The rapid increase in 2016 came despite rising political scrutiny of Chinese investment in Washington and a presidential campaign in which Mr Trump, the eventual winner, threatened a trade war with China and blamed Beijing for the loss of industrial jobs in key US states. 

But Rhodium’s analysts said the new uncertainty surrounding Mr Trump’s administration and particularly his appointment of China hawks to oversee trade policy meant Chinese companies were unlikely to repeat that level of investment in 2017. 

Chinese companies are waiting for regulatory approval for acquisitions worth $21bn and have committed more than $7bn to announced greenfield projects that have not yet started construction, according to Rhodium.

Slowing growth in China and an improving economy in the US would normally lead to yet more investment. However, “while the economic fundamentals and the deal pipeline suggest that 2017 will be another boom year for Chinese investment in the US, the political realities on both sides pose a major downside risk to both pending transactions and new deal flow in coming months,” Rhodium analysts wrote. 

Growing concerns about rising capital outflows have led authorities in Beijing to crack down on overseas investments by Chinese companies in recent months. 

But “Chinese investors also face greater uncertainty and political deal risk in the United States in the aftermath of the presidential election,” Rhodium said.
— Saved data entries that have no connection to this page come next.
Lemma store_fval_peek idx v st u st' :
  store_fval idx v st = (Ok u, st') -> peek (data st') (Ffval, idx) = Some (CNum v).
Proof. store_peek. Qed.
Lemma store_M_peek idx v st u st' :
  store_M idx v st = (Ok u, st') -> peek (data st') (FM, idx) = Some (CNum v).
Proof. store_peek. Qed.
Lemma store_time_peek idx v st u st' :
  store_time idx v st = (Ok u, st') -> peek (data st') (Ftime, idx) = Some (CNum v).
Proof. store_peek. Qed.
Lemma store_gap_peek idx v st u st' :
  store_gap idx v st = (Ok u, st') -> peek (data st') (Fgap, idx) = Some (CNum v).
Proof. store_peek. Qed.
Lemma store_gap_norm_peek idx v st u st' :
  store_gap_norm idx v st = (Ok u, st') -> peek (data st') (Fgap_norm, idx) = Some (CFloat v).
Proof. store_peek. Qed.
Lemma store_gap_minimal_peek idx v st u st' :
  store_gap_minimal idx v st = (Ok u, st') ->
  peek (data st') (Fgap_minimal, idx) = Some (CNum v).
Proof. store_peek. Qed.

Lemma touches_frame {A} (c : Exec A) ws st r st' :
  touches c ws -> c st = (r, st') ->
  forall w, w ∉ ws -> peek (data st') w = peek (data st) w.
Proof. intros Hc Heq. destruct (Hc st) as (_ & _ & Hfr). by rewrite Heq in Hfr. Qed.

Lemma touches_layout {A} (c : Exec A) ws st r st' :
  touches c ws -> c st = (r, st') -> same_layout (data st) (data st').
Proof. intros Hc Heq. destruct (Hc st) as (_ & Hl & _). by rewrite Heq in Hl. Qed.

Lemma load_gap_Ok idx st g st' v :
  load Datas.gap idx st = (Ok g, st') ->
  peek (data st) (Fgap, idx) = Some (CNum v) -> g = v /\ st' = st.
Proof.
  unfold load, nd_get, peek. simpl.
  destruct (in_bounds _ _); [|discriminate]. intros [= <- <-].
  destruct (cells (Datas.gap (data st)) !! idx); simpl; [|discriminate].
  by intros [= ->].
Qed.

Ltac is_written :=
  unfold strategy_writes, feasibility_writes;
  repeat first [apply list_elem_of_here | apply list_elem_of_further].

Ltac not_written :=
  let H := fresh in
  intros H; repeat (apply elem_of_cons in H as [H|H]; [discriminate H|]);
  by apply elem_of_nil in H.

Section Slots.

Variable read_problem : string -> Problem.t.
Variable initial_hamiltonian_adiabatic : nat -> matrix.
Variable eigvalsh : matrix -> list Q.

Lemma analyze_Ok p bvars i0 i1 k M b c beta_in st beta st' :
  analyze initial_hamiltonian_adiabatic eigvalsh p bvars i0 i1 k M b c beta_in st
  = (Ok beta, st') ->
  (k <> 0%nat -> beta = beta_in)
  /\ peek (data st') (Fgap, [i0; i1; k]) = Some (CNum (raw_gap p M))
  /\ (b = true ->
      exists H' min_e max_e,
        combined_hamiltonian p M = Ok H'
        /\ np_min H' = Ok min_e /\ np_max H' = Ok max_e
        /\ peek (data st') (Fgap_norm, [i0; i1; k])
           = Some (CFloat (np_divide (raw_gap p M) (max_e - min_e)))
        /\ (c = true ->
            exists H_mix gm,
              (k = 0%nat -> beta = coupling min_e max_e bvars)
              /\ mixed_hamiltonian initial_hamiltonian_adiabatic beta bvars H' = Ok H_mix
              /\ squeezed_gap (np_unique (eigvalsh H_mix)) = Ok gm
              /\ peek (data st') (Fgap_minimal, [i0; i1; k]) = Some (CNum gm))).
Proof.
  unfold analyze. intros Hrun.
  apply bind_Ok in Hrun as ([] & st1 & Hgap & Hrun).
  pose proof (store_gap_peek _ _ _ _ _ Hgap) as Pgap.
  fold (raw_gap p M) in Pgap.
  destruct b.
  2:{ apply ret_Ok in Hrun as [-> ->]. by repeat split. }
  apply bind_Ok in Hrun as (H' & ? & [HH' ->]%lift_Ok & Hrun).
  apply bind_Ok in Hrun as (min_e & ? & [Hmin ->]%lift_Ok & Hrun).
  apply bind_Ok in Hrun as (max_e & ? & [Hmax ->]%lift_Ok & Hrun).
  apply bind_Ok in Hrun as (g & ? & Hload & Hrun).
  destruct (load_gap_Ok _ _ _ _ _ Hload Pgap) as [-> ->].
  apply bind_Ok in Hrun as ([] & st2 & Hnorm & Hrun).
  pose proof (store_gap_norm_peek _ _ _ _ _ Hnorm) as Pnorm.
  pose proof (touches_frame _ _ _ _ _ (touches_store_gap_norm _ _) Hnorm) as F2.
  destruct c.
  2:{ apply ret_Ok in Hrun as [-> ->]. split; [done|]. split.
      - rewrite F2; [done | not_written].
      - intros _. exists H', min_e, max_e. by repeat split. }
  apply bind_Ok in Hrun as (H_mix & ? & [Hmix ->]%lift_Ok & Hrun).
  apply bind_Ok in Hrun as (gm & ? & [Hgm ->]%lift_Ok & Hrun).
  apply bind_Ok in Hrun as ([] & st3 & Hminimal & Hrun).
  apply ret_Ok in Hrun as [-> ->].
  pose proof (store_gap_minimal_peek _ _ _ _ _ Hminimal) as Pmin.
  pose proof (touches_frame _ _ _ _ _ (touches_store_gap_minimal _ _) Hminimal) as F3.
  split.
  { intros Hk. by destruct k. }
  split.
  { rewrite F3, F2; [done | not_written | not_written]. }
  intros _. exists H', min_e, max_e. repeat (split; [done|]). split.
  { rewrite F3; [done | not_written]. }
  intros _. exists H_mix, gm. split; [by intros ->|]. by repeat split.
Qed.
Beyond the more “confrontational approach to trade and investment policy toward China” signalled by Mr Trump’s appointments so far, there are also questions over the administrative approval process for foreign investments under the new administration. 

Some members of Congress have been clamouring for changes to the way the Committee on Foreign Investment in the US scrutinises deals and are calling for a broadening of its now relatively narrow national security-focused mandate. 
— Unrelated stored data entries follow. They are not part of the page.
(** * The Post model of Ghost: save, update and permission hooks

    A shallow embedding of [core/server/models/post.js] (stored in this
    tree as the second document of
    [src/core/server/adapters/storage/LocalFileStorage.js]) and proofs
    about its publication state machine, revision log, slug policy,
    change events and permission gate; then of the query functions of
    the model, of the storage adapter of that file, and of the meta
    data and state key helpers of the frontend.

    Layout:
    - [JS]        JavaScript values, truthiness, [===] and deep equality;
    - [Bookshelf] the model object ([get], [set], [previous], [hasChanged]);
    - [Hook]      the promise monad the hooks run in (state, clock, rejection);
    - the hooks of the model ([onSaving], [onSaved], [onUpdated],
      [onDestroyed], [permissible], [add]) over their collaborators;
    - [Query], [Lodash] and the query functions ([extraFilters],
      [toJSON], [permittedOptions], [defaultRelations], ...);
    - [LocalFileStore] the storage adapter, [Meta] the meta data of the
      frontend, and the state key helper;
    - the properties, from the frames of the single steps up to the
      statements about a whole save. *)

From Stdlib Require Import ZArith List Bool String Lia Sorted.
From stdpp Require Import base option gmap strings list.

Local Open Scope string_scope.

(** ** JavaScript values *)
Module JS.

(** Attribute values.  Numbers are integers (timestamps, ids); [NaN] and
    fractions do not occur in the hooks modelled here.  A [Date] carries
    its time value in milliseconds, [None] being [Invalid Date].  Objects
    are property lists. *)
#[local] Set Warnings "-register-all".

Inductive jsval : Type :=
| JUndefined
| JNull
| JBool (b : bool)
| JNum (n : Z)
| JStr (s : string)
| JDate (t : option Z)
| JArr (l : list jsval)
| JObj (l : list (string * jsval)).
China has long complained that its investments receive unfair scrutiny from the Committee on Foreign Investment in the United States, and how to deal with those issues has been part of the discussions surrounding a bilateral investment treaty that has been a focus during the Obama administration. 

In a rare move, President Barack Obama last month formally blocked the takeover of German technology group Aixtron by Chinese investors following a recommendation by Cfius, which examined Aixtron’s US assets. 

Companies have in the past chosen to cancel deals before the committee’s concerns reached the president. 

Philips, the Dutch technology group, last year abandoned a $3.3bn deal to sell its US-based Lumileds lighting division to a Chinese-backed private equity fund because of opposition from the committee. Unisplendour, a subsidiary of state-owned Tsinghua Holdings, also withdrew its $3.8bn bid for a stake in Western Digital, a US data storage company, after it became clear Cfius was planning to review the deal.